In-person filmmaker appearances have also recurred throughout the Cinémathèque's history. In 2009, a retrospective of Peter Greenaway's films was accompanied by a live VJ performance from Greenaway himself in GOMA's Long Gallery, as part of that year's Brisbane Festival. Academy Award–winning Australian cinematographer John Seale appeared in person for an In Conversation event alongside a retrospective of his work in 2023. Tsai Ming-liang appeared in person for an Australian-exclusive In Conversation event as part of the 2024 retrospective and in 2025 composer Eiko Ishibashi presented GIFT, a live reworking of footage from Academy Award–winning filmmaker Ryusuke Hamaguchi's Evil Does Not Exist.

Asia Pacific Triennial Cinema is the Cinémathèque's recurring film program presented alongside each edition of the Asia Pacific Triennial of Contemporary Art.For the 11th Triennial, the program comprised more than 110 feature, documentary and short films between November 2024 and May 2025, including filmmaker surveys spotlighting Kamila Andini, among others.
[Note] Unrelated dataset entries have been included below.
Lemma SpecX_trace_field t : SpecX decode_trace_field t (λ bs f _, bs = enc_trace_field f ∧ trace_field_ok f).
Proof.
  unfold decode_trace_field. specx.
  eapply SpecX_bind; [apply (SpecX_list _ enc_str str_ok)|].
  { intros t'. unfold decode_trace_value. repeat specx_budget. by rewrite !app_nil_r. }
  intros ? vs ? (-> & Hvs & <-). apply SpecX_ret. rewrite app_nil_r. done.
Qed.
Lemma SpecX_trace_record t :
  SpecX decode_trace_record t (λ bs r _, bs = enc_trace_record r ∧ trace_record_wire_ok r).
Proof.
  unfold decode_trace_record. specx.
  eapply SpecX_bind; [apply (SpecX_list _ enc_trace_field trace_field_ok); apply SpecX_trace_field|].
  intros ? fs ? (-> & Hfs & <-). apply SpecX_ret. rewrite app_nil_r. done.
Qed.
Lemma Spec_trace_records :
  Spec decode_trace_records
    (λ bs l, bs = enc_u16 (lenN l) ++ enc_list enc_trace_record l ∧ u16_ok (lenN l) ∧ Forall trace_record_wire_ok l).
Proof.
  unfold decode_trace_records. repeat spec1.
  eapply Spec_weaken; [apply Spec_local, (SpecX_list _ enc_trace_record trace_record_wire_ok), SpecX_trace_record|].
  intros ? l (? & -> & Hl & <-). done.
Qed.

Lemma lenN_enc_trace_field_ge f : 6 <= lenN (enc_trace_field f).
Proof. unfold enc_trace_field. autorewrite with len. lia. Qed.
Lemma lenN_enc_trace_record_ge r : 6 <= lenN (enc_trace_record r).
Proof. unfold enc_trace_record. autorewrite with len. lia. Qed.

Definition field_source (f : bytes * list bytes) : N := sum (lenN <$> f.2).

Lemma ParsesX_trace_field f t :
  trace_field_ok f → t + field_source f <= MAX_TRACE_SOURCE_BYTES →
  ParsesX decode_trace_field t (enc_trace_field f) f (t + field_source f).
Proof.
  intros (Hn & Hl & Hvs) Ht. destruct f as [name vs]; cbn [fst snd] in *. unfold decode_trace_field, enc_trace_field.
  eapply ParsesX_bind; [by apply ParsesX_fst, Parses_string|].
  eapply ParsesX_bind; [by apply ParsesX_fst, Parses_u16|]. apply ParsesX_remaining. intros n Hr.
  pose proof (lenN_enc_list_ge enc_str 4 vs lenN_enc_str_ge). rewrite enough_left by (cbn [fst snd] in *; lia).
  eapply ParsesX_bind_nil; [|apply ParsesX_ret].
  apply (ParsesX_costs _ enc_str lenN MAX_TRACE_SOURCE_BYTES); [|exact Ht].
  intros v t' Hv Ht'. rewrite Forall_forall in Hvs. unfold decode_trace_value.
  eapply ParsesX_bind_nil; [by apply ParsesX_fst, Parses_string, Hvs|].
  eapply ParsesX_nil_bind; [by apply ParsesX_snd, count_within_Ok | apply ParsesX_ret].
Qed.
=== Festivals and partnerships ===
The Cinémathèque has served as the principal Brisbane venue for the Brisbane International Film Festival (BIFF), including its 2018–2020 editions. It is an Associate Member of the International Federation of Film Archives (FIAF). The Cinémathèque also maintains ongoing partnerships with a range of festival and cultural organisations, including the National Film and Sound Archive, Alliance Française de Brisbane, the Brisbane Asia Pacific Film Festival, the Japanese Film Festival Australia, the Queensland Film Festival, the New Caledonia Film Festival, the Czech and Slovak Film Festival of Australia, and the World Science Festival Brisbane.